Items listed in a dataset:
────────────────
(** * evernote-markdown: the ENEX to Markdown converter of [convert.py]

    A shallow embedding of [convert.py] and the properties of its three
    parts: the archive reader [iterate_emex], the resource registration of
    [process_emex] and the content transformer [ContentParser].

    Library functions the program calls are modelled here from their
    definitions: [hashlib.md5] (RFC 1321), [base64.b64decode] (CPython's
    [binascii.a2b_base64] without strict mode), [dict], [pathlib].  The
    collaborators whose behaviour the program does not fix ([magic],
    [slugify], the generic [html2text] converter) are interfaces. *)

From Stdlib Require Import ZArith Ascii String List Lia.
From Stdlib.Strings Require Import Byte.
From stdpp Require Import base option list gmap strings pretty.

Local Open Scope Z_scope.
Local Open Scope string_scope.

(** ** Python values and exceptions *)

(** [bytes] objects. *)
Abbreviation bytes := (list byte).

(** A value that is either [None] or a [str]: element texts and the values
    of HTML attributes. *)
Inductive pyval : Type :=
| PyNone : pyval
| PyStr : string -> pyval.

#[global] Instance pyval_eq_dec : EqDecision pyval.
Proof. solve_decision. Defined.

(** [str(v)], as an f-string or a [%s] renders the value. *)
Definition py_str (v : pyval) : string :=
  match v with
  | PyNone => "None"
  | PyStr s => s
  end.

(** Truthiness: [None] and the empty string are false. *)
Definition truthy (v : pyval) : bool :=
  match v with
  | PyNone => false
  | PyStr s => negb (String.eqb s "")
  end.

(** [v or ''] for an element text. *)
Definition or_empty (v : pyval) : string :=
  if truthy v then py_str v else "".

(** The exceptions the program can raise. *)
Inductive exn : Type :=
| KeyError (key : pyval)
| UnboundLocalError (name : string)
| ValueError (msg : string)
| BinasciiError (msg : string)
| ParseError
| OSError (filename : string)
| LibraryError (msg : string).

Inductive result (A : Type) : Type :=
| Ok (a : A)
| Raise (e : exn).
Arguments Ok {A} a.
Arguments Raise {A} e.

Definition is_ok {A} (r : result A) : bool :=
  match r with Ok _ => true | Raise _ => false end.

(** ** [hashlib.md5] *)

Module MD5.

Definition mask32 : Z := 4294967295.

Definition w32 (x : Z) : Z := Z.land x mask32.

Definition rotl32 (x c : Z) : Z :=
  w32 (Z.lor (Z.shiftl x c) (Z.shiftr x (32 - c))).

Definition not32 (x : Z) : Z := Z.lxor x mask32.

Definition shifts : list Z :=
  [7; 12; 17; 22; 7; 12; 17; 22; 7; 12; 17; 22; 7; 12; 17; 22;
   5; 9; 14; 20; 5; 9; 14; 20; 5; 9; 14; 20; 5; 9; 14; 20;
   4; 11; 16; 23; 4; 11; 16; 23; 4; 11; 16; 23; 4; 11; 16; 23;
   6; 10; 15; 21; 6; 10; 15; 21; 6; 10; 15; 21; 6; 10; 15; 21]%Z.

Definition sines : list Z :=
  [0xd76aa478; 0xe8c7b756; 0x242070db; 0xc1bdceee;
   0xf57c0faf; 0x4787c62a; 0xa8304613; 0xfd469501;
   0x698098d8; 0x8b44f7af; 0xffff5bb1; 0x895cd7be;
   0x6b901122; 0xfd987193; 0xa679438e; 0x49b40821;
   0xf61e2562; 0xc040b340; 0x265e5a51; 0xe9b6c7aa;
   0xd62f105d; 0x02441453; 0xd8a1e681; 0xe7d3fbc8;
   0x21e1cde6; 0xc33707d6; 0xf4d50d87; 0x455a14ed;
   0xa9e3e905; 0xfcefa3f8; 0x676f02d9; 0x8d2a4c8a;
   0xfffa3942; 0x8771f681; 0x6d9d6122; 0xfde5380c;
   0xa4beea44; 0x4bdecfa9; 0xf6bb4b60; 0xbebfbc70;
   0x289b7ec6; 0xeaa127fa; 0xd4ef3085; 0x04881d05;
   0xd9d4d039; 0xe6db99e5; 0x1fa27cf8; 0xc4ac5665;
   0xf4292244; 0x432aff97; 0xab9423a7; 0xfc93a039;
   0x655b59c3; 0x8f0ccc92; 0xffeff47d; 0x85845dd1;
   0x6fa87e4f; 0xfe2ce6e0; 0xa3014314; 0x4e0811a1;
   0xf7537e82; 0xbd3af235; 0x2ad7d2bb; 0xeb86d391]%Z.

Definition byte_val (b : byte) : Z := Z.of_N (Byte.to_N b).

(** Little-endian bytes of [x], [n] of them. *)
Fixpoint le_bytes (n : nat) (x : Z) : list Z :=
  match n with
  | O => []
  | S n' => Z.land x 255 :: le_bytes n' (Z.shiftr x 8)
  end.

Fixpoint le_word (bs : list Z) : Z :=
  match bs with
  | [] => 0
  | b :: bs' => Z.lor b (Z.shiftl (le_word bs') 8)
  end.

(** The padded message: a 1 bit, zeros up to 56 modulo 64, then the
    length in bits on 64 bits. *)
Definition pad (msg : list Z) : list Z :=
  let len := Z.of_nat (List.length msg) in
  let zeros := Z.to_nat ((55 - len) mod 64) in
  msg ++ 128 :: List.repeat 0 zeros ++ le_bytes 8 (Z.land (len * 8) 18446744073709551615).

Fixpoint words (n : nat) (bs : list Z) : list Z :=
  match n with
  | O => []
  | S n' => le_word (firstn 4 bs) :: words n' (skipn 4 bs)
  end.

Record regs : Type := Regs { ra : Z; rb : Z; rc : Z; rd : Z }.

Definition round (m : list Z) (r : regs) (i : Z) : regs :=
  let '(Regs a b c d) := r in
  let '(f, g) :=
    if (i <? 16)%Z then (Z.lor (Z.land b c) (Z.land (not32 b) d), i)
    else if (i <? 32)%Z then (Z.lor (Z.land d b) (Z.land (not32 d) c), (5 * i + 1) mod 16)
    else if (i <? 48)%Z then (Z.lxor (Z.lxor b c) d, (3 * i + 5) mod 16)
    else (Z.lxor c (Z.lor b (not32 d)), (7 * i) mod 16) in
  let k := nth (Z.to_nat i) sines 0 in
  let s := nth (Z.to_nat i) shifts 0 in
  let f' := w32 (f + a + k + nth (Z.to_nat g) m 0) in
  Regs d (w32 (b + rotl32 f' s)) b c.

Definition block (r : regs) (chunk : list Z) : regs :=
  let m := words 16 chunk in
  let r' := fold_left (round m) (List.map Z.of_nat (seq 0 64)) r in
  Regs (w32 (ra r + ra r')) (w32 (rb r + rb r')) (w32 (rc r + rc r')) (w32 (rd r + rd r')).

Fixpoint blocks (n : nat) (r : regs) (bs : list Z) : regs :=
  match n with
  | O => r
  | S n' => blocks n' (block r (firstn 64 bs)) (skipn 64 bs)
  end.

Definition digest (data : bytes) : list Z :=
  let p := pad (List.map byte_val data) in
  let r := blocks (Nat.div (List.length p) 64)
                  (Regs 0x67452301 0xefcdab89 0x98badcfe 0x10325476) p in
  le_bytes 4 (ra r) ++ le_bytes 4 (rb r) ++ le_bytes 4 (rc r) ++ le_bytes 4 (rd r).

Definition hex_digit (x : Z) : ascii :=
  if (x <? 10)%Z then ascii_of_N (Z.to_N (48 + x)) else ascii_of_N (Z.to_N (87 + x)).

Fixpoint hex (bs : list Z) : string :=
  match bs with
  | [] => ""
  | b :: bs' => String (hex_digit (Z.shiftr b 4)) (String (hex_digit (Z.land b 15)) (hex bs'))
  end.

(** [md5(data).hexdigest()] *)
Definition hexdigest (data : bytes) : string := hex (digest data).

End MD5.

(** ** [base64.b64decode]

    [b64decode(s)] with its default arguments encodes a [str] argument to
    ASCII ([ValueError] otherwise) and calls [binascii.a2b_base64], whose
    loop (CPython 3.7 and later, strict mode off) is [a2b_loop]:
    characters outside the alphabet are skipped, [=] ends the input once
    it completes a group, and a group left open at the end is an error. *)

Module Base64.

Definition code (c : ascii) : Z := Z.of_N (N_of_ascii c).

(** [table_a2b_base64]; [None] for the entries that are not digits. *)
Definition sextet (c : ascii) : option Z :=
  let n := code c in
  if ((65 <=? n) && (n <=? 90))%Z then Some (n - 65)
  else if ((97 <=? n) && (n <=? 122))%Z then Some (n - 71)
  else if ((48 <=? n) && (n <=? 57))%Z then Some (n + 4)
  else if (n =? 43)%Z then Some 62
  else if (n =? 47)%Z then Some 63
  else None.

Definition is_pad (c : ascii) : bool := (code c =? 61)%Z.

Definition to_byte (x : Z) : byte :=
  match Byte.of_N (Z.to_N (Z.land x 255)) with
  | Some b => b
  | None => x00
  end.

Definition length_error (nbytes : nat) : exn :=
  BinasciiError
    ("Invalid base64-encoded string: number of data characters ("
     +:+ pretty (Nat.div nbytes 3 * 4 + 1)%nat
     +:+ ") cannot be 1 more than a multiple of 4").

(** The decoding loop; [out] holds the bytes written so far, last
    first. *)
Fixpoint a2b_loop (s : list ascii) (quad_pos : nat) (leftchar : Z)
         (pads : nat) (out : list byte) : result bytes :=
  match s with
  | [] =>
      match quad_pos with
      | O => Ok (rev out)
      | 1%nat => Raise (length_error (List.length out))
      | _ => Raise (BinasciiError "Incorrect padding")
      end
  | c :: s' =>
      if is_pad c then
        if (2 <=? quad_pos)%nat then
          if (4 <=? quad_pos + S pads)%nat then Ok (rev out)
          else a2b_loop s' quad_pos leftchar (S pads) out
        else a2b_loop s' quad_pos leftchar pads out
      else
        match sextet c with
        | None => a2b_loop s' quad_pos leftchar pads out
        | Some v =>
            match quad_pos with
            | O => a2b_loop s' 1 v 0 out
            | 1%nat =>
                a2b_loop s' 2 (Z.land v 15) 0
                  (to_byte (Z.lor (Z.shiftl leftchar 2) (Z.shiftr v 4)) :: out)
            | 2%nat =>
                a2b_loop s' 3 (Z.land v 3) 0
                  (to_byte (Z.lor (Z.shiftl leftchar 4) (Z.shiftr v 2)) :: out)
            | _ =>
                a2b_loop s' 0 0 0
                  (to_byte (Z.lor (Z.shiftl leftchar 6) v) :: out)
            end
        end
  end.

Definition a2b_base64 (s : list ascii) : result bytes := a2b_loop s 0 0 0 [].

Definition is_ascii (c : ascii) : bool := (code c <? 128)%Z.

(** The number of characters of the alphabet in a text. *)
Definition digits (s : list ascii) : nat :=
  List.length (filter (fun c => bool_decide (is_Some (sextet c))) s).

(** [base64.b64decode(s)] for a [str] *)
Definition b64decode (s : string) : result bytes :=
  let cs := list_ascii_of_string s in
  if forallb is_ascii cs then a2b_base64 cs
  else Raise (ValueError "string argument should contain only ASCII characters").

End Base64.

(** ** Computations with state that may raise

    A Python statement sequence over a mutable state: an exception stops the
    sequence, and what was mutated before it stays mutated. *)

Definition M (S A : Type) : Type := S -> result A * S.

Definition ret {S A} (a : A) : M S A := fun s => (Ok a, s).

Definition raise {S A} (e : exn) : M S A := fun s => (Raise e, s).

Definition bind {S A B} (m : M S A) (k : A -> M S B) : M S B :=
  fun s =>
    match m s with
    | (Ok a, s') => k a s'
    | (Raise e, s') => (Raise e, s')
    end.

Definition lift {S A} (r : result A) : M S A := fun s => (r, s).

Definition modify {S} (f : S -> S) : M S unit := fun s => (Ok tt, f s).

Definition gets {S A} (f : S -> A) : M S A := fun s => (Ok (f s), s).

Declare Scope py_scope.
Delimit Scope py_scope with py.
Notation "x <- m ;; k" := (bind m (fun x => k))
  (at level 100, m at next level, right associativity) : py_scope.
Notation "m ;; k" := (bind m (fun _ => k))
  (at level 100, right associativity) : py_scope.
Local Open Scope py_scope.

(** ** Dictionaries, paths, files, logging *)

(** [dict(pairs)]: a later pair overrides an earlier one with its key. *)
Definition dict {V} (pairs : list (string * V)) : gmap string V :=
  fold_left (fun m kv => <[kv.1 := kv.2]> m) pairs ∅.

Definition update_all {V} (pairs : list (string * V)) (m : gmap string V)
  : gmap string V :=
  fold_left (fun m kv => <[kv.1 := kv.2]> m) pairs m.

(** [d[key]] *)
Definition getitem {V} (d : gmap string V) (key : string) : result V :=
  match d !! key with
  | Some v => Ok v
  | None => Raise (KeyError (PyStr key))
  end.

(** [d.get(key, dflt)] *)
Definition get {V} (d : gmap string V) (key : string) (dflt : V) : V :=
  default dflt (d !! key).

(** The MIME type to file extension mapping. *)
Definition EXTENSIONS : gmap string string :=
  dict [ ("application/x-empty", "txt");
         ("image/gif", "gif");
         ("image/jpeg", "jpeg");
         ("image/png", "png");
         ("image/svg", "svg");
         ("image/svg+xml", "svg");
         ("image/x-ms-bmp", "bmp");
         ("application/pdf", "pdf") ].

(** [os.extsep] *)
Definition extsep : string := ".".

(** A [Path], as its components. *)
Abbreviation path := (list string).

(** [p / name] for a [name] of one component *)
Definition path_div (p : path) (name : string) : path := p ++ [name].

(** [str(p)] *)
Fixpoint path_str (p : path) : string :=
  match p with
  | [] => "."
  | [c] => c
  | c :: p' => c +:+ "/" +:+ path_str p'
  end.

Inductive node : Type :=
| Dir
| File (contents : bytes).

Inductive level : Type := INFO | ERROR.

Abbreviation log_record := (level * string)%type.

(** ** The collaborators *)

(** [magic.from_buffer(data, mime=True)] and [slugify.slugify]. *)
Class Collaborators : Type := {
  from_buffer : bytes -> string;
  slugify : pyval -> result string
}.

(** What [HTMLParser.feed] and [close] call back on the parser object.
    [ParserError] is the call of [error], which [html.parser] makes before
    Python 3.10 only; later versions have no such call, and their
    callback lists have no [ParserError]. *)
Inductive callback (X : Type) : Type :=
| StartTag (tag : string) (attrs : list (string * pyval))
| EndTag (tag : string)
| ParserError (message : string)
| Other (x : X).
Arguments StartTag {X} tag attrs.
Arguments EndTag {X} tag.
Arguments ParserError {X} message.
Arguments Other {X} x.

(** The generic converter [html2text.HTML2Text]: its state [conv], the
    callbacks [HTMLParser] makes for a content, the output method [o], the
    handlers [ContentParser] does not override or delegates to, and what
    [handle] returns at the end. *)
Class HTML2Text : Type := {
  conv : Type;
  other : Type;
  conv_init : conv;
  HTMLParser_feed : pyval -> list (callback other);
  o : string -> conv -> conv;
  super_handle_starttag : string -> list (string * pyval) -> conv -> result conv;
  super_handle_endtag : string -> conv -> result conv;
  handle_other : other -> conv -> result conv;
  finish : conv -> result string
}.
────────────────
• Task to carry out
Your task is to list each line of the records with the word "CPython".

• Task output
    definitions: [hashlib.md5] (RFC 1321), [base64.b64decode] (CPython's
    loop (CPython 3.7 and later, strict mode off) is [a2b_loop]:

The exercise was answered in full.